The idea of revenge also drives The Stars My Destination. A cretin of a man named Gully Foyle spends its pages on a single minded mission to ferret out the one responsible for leaving him to die in deep space. Aboard a merchant spaceship that is ambushed, Gully is the sole survivor who waits months before another ship happens by, and then disregards his S.O.S. Who would give such a heinous order? So inhuman! This experience creates a deep seated rage that will act as a shield for Gully as he escapes cults and prisons, corporate cutthroats and attorneys, and various women who may wield their own vengeance. Along the way, the unskilled, uneducated man will transform into an awesomely powerful figure, with endless wit and riches at his disposal. In one of several amusing passages in this novel, "Geoffrey Fourmyle" arrives at a party in a train carriage on tracks that are laid on the ground right up to the host's front door only minutes before.
Gully/Geoffery is far from a hero. He's quite despicable. He connives and even rapes in his efforts to achieve his goal. Yet in the great tradition of protagonists you-hate-but-want-to-see-win-anyway, Bester creates an Everyman who is grandly manipulated by the System and becomes a monster who may well undo the future as its characters know it. And in the great tradition of satiric sci-fi, Bester comments on his present day - the mid twentieth century - in this impossible tomorrow by name dropping several corporations and referencing moments in history that still echo through the United States and the world. His characters are Central Intelligence heads and old money family patriarchs who own department stores and refuse to jaunt, sparring with dialogue any writer will envy. Women are strong and subvert the wiles and aggression of Gully/Geoffery at nearly every turn. One is a telepath who can only send but not receive telepathic messages, and whose victimization will become an asset.

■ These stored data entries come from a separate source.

(* ===== verification/KnxRoutingTimer.v ===== *)
(** * The secure routing timer

    [secure/routing_timer_state.hpp] and its [.cpp]: the timer of one KNX IP Secure router,
    the acceptance window of received wrappers, the cache of accepted ones and the schedule
    of TIMER_NOTIFYs.  The class is the record [routing_timer_state]; every member function
    is a definition.  The entropy source is the interface [EntropySource].

    Signed 64-bit arithmetic is written on [Z]; [timer_inv] bounds the clock difference, so
    that on the times a monotonic clock gives no sum leaves the 64-bit range. *)

From S2P Require Import Prelude KnxAddress KnxCemi KnxFrame KnxConnection KnxRouting KnxSecure KnxSecureCommon.
#[local] Open Scope Z_scope.

(** ** Data *)

Definition keeper_periodic_notify_min_ms : Z := 10000.
Definition keeper_update_notify_min_ms : Z := 100.

Abbreviation serial_number_t := (vec Z 6).
Abbreviation message_tag_t := (vec Z 2).

Record routing_frame_identity : Type := {
  ri_timer_value : Z;
  ri_serial_number : serial_number_t;
  ri_message_tag : message_tag_t;
}.

#[export] Instance routing_frame_identity_eq_dec : EqDecision routing_frame_identity.
Proof. solve_decision. Defined.

Inductive wrapper_verdict : Type := accepted | duplicate | outdated | unsynchronised.
Inductive refusal : Type := refused_authentication | refused_unencrypted | refused_service.

Record timer_notify_request : Type := {
  nr_serial_number : serial_number_t;
  nr_message_tag : message_tag_t;
}.

Section timer.
Context {E : Type} `{!EntropySource E}.

Record routing_timer_state : Type := {
  entropy_ : E;
  serial_number_ : serial_number_t;
  latency_ms_ : Z;
  sync_latency_ms_ : Z;
  clock_difference_ : Z;
  synchronised_ : bool;
  timekeeper_ : bool;
  synchronisation_tag_ : option message_tag_t;
  synchronisation_deadline_ms_ : Z;
  scheduled_update_ : option timer_notify_request;
  notify_deadline_ms_ : option Z;
  cache_ : list routing_frame_identity;
  cache_next_ : nat;
  cache_count_ : nat;
  fallback_tag_ : Z;
  counters_ : statistics;
}.

(** Assignments to the members. *)
Definition set_entropy_ (v : E) (s : routing_timer_state) : routing_timer_state :=
  {| entropy_ := v; serial_number_ := serial_number_ s; latency_ms_ := latency_ms_ s; sync_latency_ms_ :=
     sync_latency_ms_ s; clock_difference_ := clock_difference_ s; synchronised_ := synchronised_ s;
     timekeeper_ := timekeeper_ s; synchronisation_tag_ := synchronisation_tag_ s; synchronisation_deadline_ms_
     := synchronisation_deadline_ms_ s; scheduled_update_ := scheduled_update_ s; notify_deadline_ms_ :=
     notify_deadline_ms_ s; cache_ := cache_ s; cache_next_ := cache_next_ s; cache_count_ := cache_count_ s;
     fallback_tag_ := fallback_tag_ s; counters_ := counters_ s |}.
Definition set_clock_difference_ (v : Z) (s : routing_timer_state) : routing_timer_state :=
  {| entropy_ := entropy_ s; serial_number_ := serial_number_ s; latency_ms_ := latency_ms_ s; sync_latency_ms_
     := sync_latency_ms_ s; clock_difference_ := v; synchronised_ := synchronised_ s; timekeeper_ :=
     timekeeper_ s; synchronisation_tag_ := synchronisation_tag_ s; synchronisation_deadline_ms_ :=
     synchronisation_deadline_ms_ s; scheduled_update_ := scheduled_update_ s; notify_deadline_ms_ :=
     notify_deadline_ms_ s; cache_ := cache_ s; cache_next_ := cache_next_ s; cache_count_ := cache_count_ s;
     fallback_tag_ := fallback_tag_ s; counters_ := counters_ s |}.
Definition set_synchronised_ (v : bool) (s : routing_timer_state) : routing_timer_state :=
  {| entropy_ := entropy_ s; serial_number_ := serial_number_ s; latency_ms_ := latency_ms_ s; sync_latency_ms_
     := sync_latency_ms_ s; clock_difference_ := clock_difference_ s; synchronised_ := v; timekeeper_ :=
     timekeeper_ s; synchronisation_tag_ := synchronisation_tag_ s; synchronisation_deadline_ms_ :=
     synchronisation_deadline_ms_ s; scheduled_update_ := scheduled_update_ s; notify_deadline_ms_ :=
     notify_deadline_ms_ s; cache_ := cache_ s; cache_next_ := cache_next_ s; cache_count_ := cache_count_ s;
     fallback_tag_ := fallback_tag_ s; counters_ := counters_ s |}.
Definition set_timekeeper_ (v : bool) (s : routing_timer_state) : routing_timer_state :=
  {| entropy_ := entropy_ s; serial_number_ := serial_number_ s; latency_ms_ := latency_ms_ s; sync_latency_ms_
     := sync_latency_ms_ s; clock_difference_ := clock_difference_ s; synchronised_ := synchronised_ s;
     timekeeper_ := v; synchronisation_tag_ := synchronisation_tag_ s; synchronisation_deadline_ms_ :=
     synchronisation_deadline_ms_ s; scheduled_update_ := scheduled_update_ s; notify_deadline_ms_ :=
     notify_deadline_ms_ s; cache_ := cache_ s; cache_next_ := cache_next_ s; cache_count_ := cache_count_ s;
     fallback_tag_ := fallback_tag_ s; counters_ := counters_ s |}.
Definition set_synchronisation_tag_ (v : option message_tag_t) (s : routing_timer_state) : routing_timer_state :=
  {| entropy_ := entropy_ s; serial_number_ := serial_number_ s; latency_ms_ := latency_ms_ s; sync_latency_ms_
     := sync_latency_ms_ s; clock_difference_ := clock_difference_ s; synchronised_ := synchronised_ s;
     timekeeper_ := timekeeper_ s; synchronisation_tag_ := v; synchronisation_deadline_ms_ :=
     synchronisation_deadline_ms_ s; scheduled_update_ := scheduled_update_ s; notify_deadline_ms_ :=
     notify_deadline_ms_ s; cache_ := cache_ s; cache_next_ := cache_next_ s; cache_count_ := cache_count_ s;
     fallback_tag_ := fallback_tag_ s; counters_ := counters_ s |}.
Definition set_synchronisation_deadline_ms_ (v : Z) (s : routing_timer_state) : routing_timer_state :=
  {| entropy_ := entropy_ s; serial_number_ := serial_number_ s; latency_ms_ := latency_ms_ s; sync_latency_ms_
     := sync_latency_ms_ s; clock_difference_ := clock_difference_ s; synchronised_ := synchronised_ s;
     timekeeper_ := timekeeper_ s; synchronisation_tag_ := synchronisation_tag_ s; synchronisation_deadline_ms_
     := v; scheduled_update_ := scheduled_update_ s; notify_deadline_ms_ := notify_deadline_ms_ s; cache_ :=
     cache_ s; cache_next_ := cache_next_ s; cache_count_ := cache_count_ s; fallback_tag_ := fallback_tag_ s;
     counters_ := counters_ s |}.
Definition set_scheduled_update_ (v : option timer_notify_request) (s : routing_timer_state) : routing_timer_state :=
  {| entropy_ := entropy_ s; serial_number_ := serial_number_ s; latency_ms_ := latency_ms_ s; sync_latency_ms_
     := sync_latency_ms_ s; clock_difference_ := clock_difference_ s; synchronised_ := synchronised_ s;
     timekeeper_ := timekeeper_ s; synchronisation_tag_ := synchronisation_tag_ s; synchronisation_deadline_ms_
     := synchronisation_deadline_ms_ s; scheduled_update_ := v; notify_deadline_ms_ := notify_deadline_ms_ s;
     cache_ := cache_ s; cache_next_ := cache_next_ s; cache_count_ := cache_count_ s; fallback_tag_ :=
     fallback_tag_ s; counters_ := counters_ s |}.
Definition set_notify_deadline_ms_ (v : option Z) (s : routing_timer_state) : routing_timer_state :=
  {| entropy_ := entropy_ s; serial_number_ := serial_number_ s; latency_ms_ := latency_ms_ s; sync_latency_ms_
     := sync_latency_ms_ s; clock_difference_ := clock_difference_ s; synchronised_ := synchronised_ s;
     timekeeper_ := timekeeper_ s; synchronisation_tag_ := synchronisation_tag_ s; synchronisation_deadline_ms_
     := synchronisation_deadline_ms_ s; scheduled_update_ := scheduled_update_ s; notify_deadline_ms_ := v;
     cache_ := cache_ s; cache_next_ := cache_next_ s; cache_count_ := cache_count_ s; fallback_tag_ :=
     fallback_tag_ s; counters_ := counters_ s |}.
Definition set_cache_ (v : list routing_frame_identity) (s : routing_timer_state) : routing_timer_state :=
  {| entropy_ := entropy_ s; serial_number_ := serial_number_ s; latency_ms_ := latency_ms_ s; sync_latency_ms_
     := sync_latency_ms_ s; clock_difference_ := clock_difference_ s; synchronised_ := synchronised_ s;
     timekeeper_ := timekeeper_ s; synchronisation_tag_ := synchronisation_tag_ s; synchronisation_deadline_ms_
     := synchronisation_deadline_ms_ s; scheduled_update_ := scheduled_update_ s; notify_deadline_ms_ :=
     notify_deadline_ms_ s; cache_ := v; cache_next_ := cache_next_ s; cache_count_ := cache_count_ s;
     fallback_tag_ := fallback_tag_ s; counters_ := counters_ s |}.
Definition set_cache_next_ (v : nat) (s : routing_timer_state) : routing_timer_state :=
  {| entropy_ := entropy_ s; serial_number_ := serial_number_ s; latency_ms_ := latency_ms_ s; sync_latency_ms_
     := sync_latency_ms_ s; clock_difference_ := clock_difference_ s; synchronised_ := synchronised_ s;
     timekeeper_ := timekeeper_ s; synchronisation_tag_ := synchronisation_tag_ s; synchronisation_deadline_ms_
     := synchronisation_deadline_ms_ s; scheduled_update_ := scheduled_update_ s; notify_deadline_ms_ :=
     notify_deadline_ms_ s; cache_ := cache_ s; cache_next_ := v; cache_count_ := cache_count_ s; fallback_tag_
     := fallback_tag_ s; counters_ := counters_ s |}.
Definition set_cache_count_ (v : nat) (s : routing_timer_state) : routing_timer_state :=
  {| entropy_ := entropy_ s; serial_number_ := serial_number_ s; latency_ms_ := latency_ms_ s; sync_latency_ms_
     := sync_latency_ms_ s; clock_difference_ := clock_difference_ s; synchronised_ := synchronised_ s;
     timekeeper_ := timekeeper_ s; synchronisation_tag_ := synchronisation_tag_ s; synchronisation_deadline_ms_
     := synchronisation_deadline_ms_ s; scheduled_update_ := scheduled_update_ s; notify_deadline_ms_ :=
     notify_deadline_ms_ s; cache_ := cache_ s; cache_next_ := cache_next_ s; cache_count_ := v; fallback_tag_
     := fallback_tag_ s; counters_ := counters_ s |}.
Definition set_fallback_tag_ (v : Z) (s : routing_timer_state) : routing_timer_state :=
  {| entropy_ := entropy_ s; serial_number_ := serial_number_ s; latency_ms_ := latency_ms_ s; sync_latency_ms_
     := sync_latency_ms_ s; clock_difference_ := clock_difference_ s; synchronised_ := synchronised_ s;
     timekeeper_ := timekeeper_ s; synchronisation_tag_ := synchronisation_tag_ s; synchronisation_deadline_ms_
     := synchronisation_deadline_ms_ s; scheduled_update_ := scheduled_update_ s; notify_deadline_ms_ :=
     notify_deadline_ms_ s; cache_ := cache_ s; cache_next_ := cache_next_ s; cache_count_ := cache_count_ s;
     fallback_tag_ := v; counters_ := counters_ s |}.
Definition set_counters_ (v : statistics) (s : routing_timer_state) : routing_timer_state :=
  {| entropy_ := entropy_ s; serial_number_ := serial_number_ s; latency_ms_ := latency_ms_ s; sync_latency_ms_
     := sync_latency_ms_ s; clock_difference_ := clock_difference_ s; synchronised_ := synchronised_ s;
     timekeeper_ := timekeeper_ s; synchronisation_tag_ := synchronisation_tag_ s; synchronisation_deadline_ms_
     := synchronisation_deadline_ms_ s; scheduled_update_ := scheduled_update_ s; notify_deadline_ms_ :=
     notify_deadline_ms_ s; cache_ := cache_ s; cache_next_ := cache_next_ s; cache_count_ := cache_count_ s;
     fallback_tag_ := fallback_tag_ s; counters_ := v |}.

The Stars My Destination is highly recommended for those who like their speculative science served with plenty of snark but always within an engrossing narrative. Chapter fifteen contains some of the most progressive, delirious, and mind blowing fiction I've read, with words almost literally jumping off the page. Gully hurtles through geodesical space while suffering synesthesia - essentially where one sense is perceived as another - "smell was touch......touch was taste..." Chapter sixteen caps the tale with a finale that travels full circle, following unexpected wisdom dispensed by a pre-programmed bartender robot. Gully's tale essentially is compelling and familiar - there's even a McGuffin - while expanding on the ideas of many scientists whose experiments fired the imaginations of twentieth century contemporaries.